A properly managed homestead exemption, in which the state cuts a check that goes directly to taxpayers, could help take some pressure off school funding. Right now, however, it is not clear that’s the sort of exemption lawmakers will pass.

As important as the exemption, however, is the one-time school funding. It must make a substantial difference to schools to help them begin to catch up on long-neglected services.

Ralph Townsend, chairman of the Department of Economics at the University of Maine, explained on the OpEd Page last week that poor districts are working harder than ever to pay for schools and are falling further behind. The average mil rate in poorer districts is 12, while better-off districts average a 9-mil effort. “Property-rich towns make smaller sacrifices to provide better education for their children,” Professor Townsend wrote. “State funding that compensates for differences in the property tax base was supposed to equalize opportunities for children.”

It did until the Legislature approved a cap nine years ago on how much it would spend for education. After that, the funding formula began to have perverse effects — it hurt poor communities much more than well-off ones. As long as the cap remains — and almost no one is suggesting that it come off — the formula will continue to hurt those districts. Adding money to the pot lessens the pain. The question is how much are legislators and Gov. Angus King willing to spend on what they consider a one-time expense.

Some numbers to consider. Education funding has been cut 10 percent in the 1990s even as the overall state budget has grown 7 percent, in real terms. The one-time budget surplus is more than $200 million. A 1 percent increase in General Purpose Aid to Education costs approximately $5.5 million.

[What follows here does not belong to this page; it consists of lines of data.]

Lemma construct_spec (self : nat) (s : Glicko2 D) (m : memory D) :
  well_formed m ->
  well_formed (construct self s m) /\ frames self m (construct self s m).
Proof.
  intros Hwf. unfold construct.
  set (c := with_numbers s (mkImpl (lit 0.0) (lit 0.0) (lit 0.0) [] [])).
  destruct (new_impl_well_formed m c Hwf) as [Hwf1 Hext1].
  { intros l' Hl'. inversion Hl'. }
  change (new_impl c m) with (next m, (new_impl c m).2). cbv iota beta.
  pose proof Hwf as (Hbelow & Hobj & _ & Hvec).
  split.
  - apply declare_well_formed.
    + exact Hwf1.
    + simpl. rewrite lookup_insert_eq. eauto.
    + simpl. intros k Hk. destruct (Hobj k _ Hk) as [c0 Hc0].
      pose proof (Hbelow _ _ Hc0). lia.
    + simpl. intros l0 c0 Hl0 Hin.
      destruct (decide (l0 = next m)) as [->|Hne].
      * rewrite lookup_insert_eq in Hl0. injection Hl0 as <-. inversion Hin.
      * rewrite lookup_insert_ne in Hl0 by congruence.
        destruct (Hvec l0 c0 (next m) Hl0 Hin) as ([c1 Hc1] & _).
        pose proof (Hbelow _ _ Hc1). lia.
  - split; simpl.
    + intros k Hk. rewrite lookup_insert_ne by congruence. reflexivity.
    + intros l c0 Hl _. rewrite lookup_insert_ne; [exact Hl|].
      intros <-. pose proof (Hbelow _ _ Hl). lia.
Qed.

Lemma push_result_spec (self opponent : nat) (result : RESULT)
    (m m' : memory D) :
  well_formed m -> push_result self opponent result m = Ret m' ->
  well_formed m' /\ frames self m m'.
Proof.
  intros Hwf. unfold push_result.
  destruct (objects m !! self) as [l|] eqn:Hself;
    [|intros [= <-]; split; [exact Hwf|split; auto]].
  destruct (objects m !! opponent) as [lo|] eqn:Hopp;
    [|intros [= <-]; split; [exact Hwf|split; auto]].
  pose proof Hwf as (_ & Hobj & _).
  destruct (Hobj opponent lo Hopp) as [co Hco].
  destruct (copy_object_returns lo m co Hwf Hco)
    as (p & m1 & Hcopy & Hcopied & _).
  rewrite Hcopy. intros [= <-].
  pose proof Hcopied as (Hwf1 & Hext1 & Hp & Hroot & cp & Hcp & Hsmall).
  match goal with
  | |- well_formed (modify self ?f m1) /\ _ =>
      destruct (modify_spec self f m1 Hwf1) as (Hwf2 & Hfr2 & _)
  end.
  { intros l1 c1 l' Hl1 Hc1 Hin. simpl in Hin.
    apply elem_of_app in Hin as [Hin|Hin].
    - destruct Hwf1 as (_ & _ & _ & Hvec1). apply (Hvec1 l1 c1 l' Hc1 Hin).
    - apply list_elem_of_singleton in Hin as ->.
      split; [eauto|]. split; [exact Hroot|].
      intros c' l'' Hc'. rewrite Hcp in Hc'. injection Hc' as <-. apply Hsmall. }
  split; [exact Hwf2|].
  destruct Hfr2 as [Hfo Hfc]. pose proof Hext1 as (_ & Ho1 & _). split.
  - intros k Hk. rewrite (Hfo k Hk), Ho1. reflexivity.
  - intros l0 c0 Hl0 Hne. apply Hfc.
    + apply (extends_cell m m1 l0 c0 Hwf Hext1 Hl0).
    + rewrite Ho1. exact Hne.
Qed.

Lemma p_exec_spec (fuel : nat) (c : stmt D) (m m' : memory D) :
  well_formed m -> p_exec fuel c m = Ret m' ->
  well_formed m' /\ frames (receiver c) m m'.
Proof.
  intros Hwf. pose proof Hwf as (Hbelow & Hobj & Hinj & Hvec).
  assert (Hsame : forall self, frames self m m) by (intros; split; auto).
  assert (Hkeep : forall self (f : Glicko2_impl D -> Glicko2_impl D),
             (forall c, impl_opponents (f c) = impl_opponents c
                        \/ impl_opponents (f c) = []) ->
             well_formed (modify self f m) /\ frames self m (modify self f m)).
  { intros self f Hf. destruct (modify_spec self f m Hwf) as (H1 & H2 & _);
      [|split; assumption].
    intros l c0 l' Hl Hc0 Hin. destruct (Hf c0) as [Heq|Heq]; rewrite Heq in Hin.
    - apply (Hvec l c0 l' Hc0 Hin).
    - inversion Hin. }
  destruct c as [self|self r d v|self rhs|self rhs|self x|self x|self x|self
                 |self opp result|self opp|self opp|self opp|self]; simpl.
  - intros [= <-]. apply construct_spec. exact Hwf.
  - intros [= <-]. apply construct_spec. exact Hwf.
  - destruct (objects m !! rhs) as [lr|] eqn:Hrhs;
      [|intros [= <-]; split; [exact Hwf|apply Hsame]].
    destruct (Hobj rhs lr Hrhs) as [cr Hcr].
    destruct (copy_object_returns lr m cr Hwf Hcr)
      as (p & m1 & Hcopy & Hcopied & cp & Hcp & _ & _ & Helem).
    rewrite Hcopy. intros [= <-].
    destruct Hcopied as (Hwf1 & Hext1 & Hp & Hroot & _).
    split.
    + apply declare_well_formed; eauto.
    + split; simpl.
      * intros k Hk. rewrite lookup_insert_ne by congruence.
        destruct Hext1 as (_ & -> & _). reflexivity.
      * intros l c0 Hl _. apply (extends_cell m m1 l c0 Hwf Hext1 Hl).
  - destruct (Nat.eqb self rhs); [intros [= <-]; split; [exact Hwf|apply Hsame]|].
    destruct (objects m !! self) as [l|] eqn:Hself;
      [|intros [= <-]; split; [exact Hwf|apply Hsame]].
    destruct (objects m !! rhs) as [lr|] eqn:Hrhs;
      [|intros [= <-]; split; [exact Hwf|apply Hsame]].
    destruct (cells m !! lr) as [cr|] eqn:Hcr; [|discriminate].
    destruct (copy_vector_spec (copy_impl (next m)) (fun l => (l < next m)%nat)
                (copy_impl_spec (next m)) (impl_opponents cr) m Hwf)
      as (ps & m1 & Hps & Hwf1 & Hext1 & Hall).
    { intros l' Hl'. destruct (Hvec lr cr l' Hcr Hl') as ([c' Hc'] & _ & Hsmall).
      split; [apply (Hbelow l' c' Hc')|]. exists c'. split; [exact Hc'|].
      intros l'' Hl''. apply (Hsmall c' l'' Hc' Hl''). }
    rewrite Hps. intros [= <-].
    pose proof Hext1 as (_ & Ho1 & _). split.
    + apply (write_well_formed m1 self l); [exact Hwf1|congruence|].
      simpl. intros l' Hl'. destruct (Hall l' Hl') as (_ & Hrest). exact Hrest.
    + split; simpl.
      * intros k _. rewrite Ho1. reflexivity.
      * intros l0 c0 Hl0 Hne. rewrite lookup_insert_ne by congruence.
        apply (extends_cell m m1 l0 c0 Hwf Hext1 Hl0).
  - intros [= <-]. apply Hkeep. intros c0. left. reflexivity.
  - intros [= <-]. apply Hkeep. intros c0. left. reflexivity.
  - intros [= <-]. apply Hkeep. intros c0. left. reflexivity.
  - intros [= <-]. apply Hkeep. intros c0. right. reflexivity.
  - apply push_result_spec. exact Hwf.
  - apply push_result_spec. exact Hwf.
  - apply push_result_spec. exact Hwf.
  - apply push_result_spec. exact Hwf.
  - destruct (objects m !! self) as [l|] eqn:Hself;
      [|intros [= <-]; split; [exact Hwf|apply Hsame]].
    destruct (view m l) as [s|]; [|discriminate].
    destruct (Nat.eqb (length (opponents s)) 0);
      [intros [= <-]; split; [exact Hwf|apply Hsame]|].
    destruct (Update fuel s) as [s'| |]; simpl; try discriminate.
    intros [= <-]. split.
    + apply (write_well_formed m self l); [exact Hwf|exact Hself|].
      simpl. intros l' Hl'. inversion Hl'.
    + split; simpl; [reflexivity|].
      intros l0 c0 Hl0 Hne. rewrite lookup_insert_ne by congruence. exact Hl0.
Qed.

Lemma p_run_app (fuel : nat) (p q : list (stmt D)) (m : memory D) :
  p_run fuel (p ++ q) m = (m' ← p_run fuel p m; p_run fuel q m').
Proof.
  revert m. induction p as [|c p IH]; intros m; simpl.
  - reflexivity.
  - destruct (p_exec fuel c m) as [m1| |]; simpl; [apply IH|reflexivity..].
Qed.

(** Every memory that a program builds from the empty one is well
    formed. *)
Lemma p_run_well_formed (fuel : nat) (p : list (stmt D)) :
  forall m m', well_formed m -> p_run fuel p m = Ret m' -> well_formed m'.
Proof.
  induction p as [|c p IH]; intros m m' Hwf; simpl.
  - intros [= <-]. exact Hwf.
  - destruct (p_exec fuel c m) as [m1| |] eqn:Hc; simpl; try discriminate.
    apply IH. apply (p_exec_spec fuel c m m1 Hwf Hc).
Qed.

(** On a well-formed memory every address that a statement reads holds a
    cell, and the copy constructor returns: a statement is out of bounds only
    where [Update] reads a result that was not recorded. *)
Lemma view_returns (m : memory D) (k l : nat) :
  well_formed m -> objects m !! k = Some l -> is_Some (view m l).
Proof.
  intros (_ & Hobj & _ & Hvec) Hk. destruct (Hobj k l Hk) as [c Hc].
  unfold view. rewrite Hc. simpl.
  destruct (mapM_is_Some_2 (fun l' => impl_numbers <$> cells m !! l')
              (impl_opponents c)) as [snapshots Hs].
  - apply Forall_forall. intros l' Hl'.
    destruct (Hvec l c l' Hc Hl') as ([c' Hc'] & _).
    simpl. rewrite Hc'. simpl. eauto.
  - rewrite Hs. simpl. eauto.
Qed.

Lemma p_exec_in_bounds (fuel : nat) (c : stmt D) (m : memory D) :
  well_formed m -> p_exec fuel c m = OutOfBounds ->
  exists self l s,
    c = Call_Update self /\ objects m !! self = Some l
    /\ view m l = Some s /\ Update fuel s = OutOfBounds.
Proof.
  intros Hwf. pose proof Hwf as (Hbelow & Hobj & _ & Hvec).
  assert (Hpush : forall self opp result,
             push_result self opp result m <> OutOfBounds).
  { intros self opp result. unfold push_result.
    destruct (objects m !! self) as [l|]; [|discriminate].
    destruct (objects m !! opp) as [lo|] eqn:Hopp; [|discriminate].
    destruct (Hobj opp lo Hopp) as [co Hco].
    destruct (copy_object_returns lo m co Hwf Hco) as (p & m1 & -> & _).
    discriminate. }
  destruct c as [self|self r d v|self rhs|self rhs|self x|self x|self x|self
                 |self opp result|self opp|self opp|self opp|self]; simpl;
    try discriminate;
    try (intros Hout; exfalso; apply (Hpush _ _ _ Hout)).
  - destruct (objects m !! rhs) as [lr|] eqn:Hrhs; [|discriminate].
    destruct (Hobj rhs lr Hrhs) as [cr Hcr].
    destruct (copy_object_returns lr m cr Hwf Hcr) as (p & m1 & -> & _).
    discriminate.
  - destruct (Nat.eqb self rhs); [discriminate|].
    destruct (objects m !! self) as [l|]; [|discriminate].
    destruct (objects m !! rhs) as [lr|] eqn:Hrhs; [|discriminate].
    destruct (Hobj rhs lr Hrhs) as [cr Hcr]. rewrite Hcr.
    destruct (copy_vector_spec (copy_impl (next m)) (fun l => (l < next m)%nat)
                (copy_impl_spec (next m)) (impl_opponents cr) m Hwf)
      as (ps & m1 & -> & _); [|discriminate].
    intros l' Hl'. destruct (Hvec lr cr l' Hcr Hl') as ([c' Hc'] & _ & Hsmall).
    split; [apply (Hbelow l' c' Hc')|]. exists c'. split; [exact Hc'|].
    intros l'' Hl''. apply (Hsmall c' l'' Hc' Hl'').
  - destruct (objects m !! self) as [l|] eqn:Hself; [|discriminate].
    destruct (view_returns m self l Hwf Hself) as [s Hs]. rewrite Hs.
    destruct (Nat.eqb (length (opponents s)) 0); [discriminate|].
    destruct (Update fuel s) as [s'| |] eqn:Hu; simpl; try discriminate.
    intros _. exists self, l, s. auto.
Qed.

End Statement_facts.

Section Isolation.

Context {D : Type} `{Double D}.

(** [view] reads the cell at [l] and the cells of its vector. *)
Lemma view_ext (m m' : memory D) (l : nat) (c : Glicko2_impl D) :
  cells m !! l = Some c -> cells m' !! l = Some c ->
  (forall l', l' ∈ impl_opponents c -> cells m' !! l' = cells m !! l') ->
  view m' l = view m l.
Proof.
  intros Hl Hl' Hvec. unfold view. rewrite Hl, Hl'. simpl.
  rewrite (Forall_mapM_ext (fun l' => impl_numbers <$> cells m' !! l')
                           (fun l' => impl_numbers <$> cells m !! l')
                           (impl_opponents c)); [reflexivity|].
  apply Forall_forall. intros l0 Hl0. rewrite (Hvec l0 Hl0). reflexivity.
Qed.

For schools to use this money to do anything except stop falling behind so quickly, they need legislators to advocate for an increase of at least 4 percent or 5 percent, or a total increase next year of 7 percent or 8 percent. They need someone to stand up and demand that the state stop the gimmick of passing school costs on to local taxpayers and live up to its statutory responsibility. They need a forceful lawmaker to make the case that schools were denied hundreds of millions of dollars in tough economic times and, now that better times are here, they deserve some of it back.